The bus driver, for example, is a category on which there are already many studies. They spend all day driving, on the bus stress, in the heat, the engine noise, the vibration, the gear change, it is a category that works sitting, drinks little water so as not to go to the bathroom, so it has high blood pressure and reading problems . Truck driver too. So we know the problems we will have in the medium term: spending all day sitting, in the same position, driving, exposed to traffic, where there are stress of all kinds. Few breaks, feed badly, drinking little water and going to the bathroom. This creates a stress condition in which the body tends not to stand after some time. I think this is a question.
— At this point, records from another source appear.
(** [io_uring_for_each_cqe]: the tail is read again in every round. *)
Fixpoint for_each_cqe (fuel : nat) (head : nat) (s : loop) : option loop :=
  match cqes s !! head with
  | None => Some s
  | Some e =>
    match fuel with
    | O => None
    | S fuel' =>
      let s1 := mk_loop (mk_ctx (ring (ctx s)) (cqe_count (ctx s) + 1)) (cqes s) (world s) (resolved s) in
      s2 ← (if dispatched (user_data e) then resolve (user_data e) e s1 else Some s1);
      for_each_cqe fuel' (S head) s2
    end
  end.

Definition handle_completions (fuel : nat) (s : loop) : option loop :=
  let head := Z.to_nat (advanced (ring (ctx s))) in
  s' ← for_each_cqe fuel head s;
  Some (mk_loop (mk_ctx (io_uring_cq_advance (cqe_count (ctx s')) (ring (ctx s'))) 0) (cqes s') (world s') (resolved s')).

(** The completions that name a token. *)
Definition deliveries (l : list cqe) : list (Z * io_token) :=
  (fun e => (user_data e, mk_token (res e) (cqe_flags e))) <$> filter (fun e => dispatched (user_data e) = true) l.

(** The kernel posts finitely many completions: [budget] bounds what is still
    to come. *)
Context (budget : W -> nat).
Hypothesis continue_budget : forall token t w,
  (length (continue token t w).2 + budget (continue token t w).1.1 <= budget w)%nat.

Lemma run_calls_consumed ks : forall c, exists c', run_calls ks c = Some c' /\ consumed c' = consumed c.
Proof.
  induction ks as [|k ks IH]; intros c; cbn; [by exists c|].
  destruct (run_call_spec k c) as (i & c1 & e & (i0 & -> & _) & (_ & _ & _ & Hn) & _). cbn.
  destruct (IH c1) as (c2 & -> & Hn2). exists c2. split; [done|]. congruence.
Qed.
The other is the social security issue, because at some point these workers will stop driving and will demand from the state their retirement and do not contribute. So they will be beneficiaries or the social security directly, which they did not contribute, where they may not benefit, or the entire social security system that is also contributed throughout the worker's productive life. So this takes these workers, remembering that it is already a structural condition of Brazil, where much of the population does not retire or die right after retiring, given the average life expectancy of the Brazilian and the retirement age, which gives a few years so that the worker can enjoy what he would be entitled to. Again, it is not a new fact, but it updates and goes in the opposite sense to bring people to social rights that have been debated as what is the minimum dignity we expect from working conditions, which is the weekly rest to be With the family, to rest, to perform a cultural, study activity. I have several students who are drivers of Uber or delivery and these students are not reading the texts, because he is making a delivery, he is not resting to attend class in better cognitive learning conditions because he spent the night driving.

So there is a social issue that overflows beyond the working relationship and there is another one that I think is very serious that it is the accidents that should be better studied. We know, these data from motorcycle and bicycle accidents, are increasing and involving passengers at Uber Moto, but also what is the situation of the driver who is driving in long hours he loses the ability to respond, traffic attention, which Creates conditions for multiplication of accidents that will also involve third parties, other cars.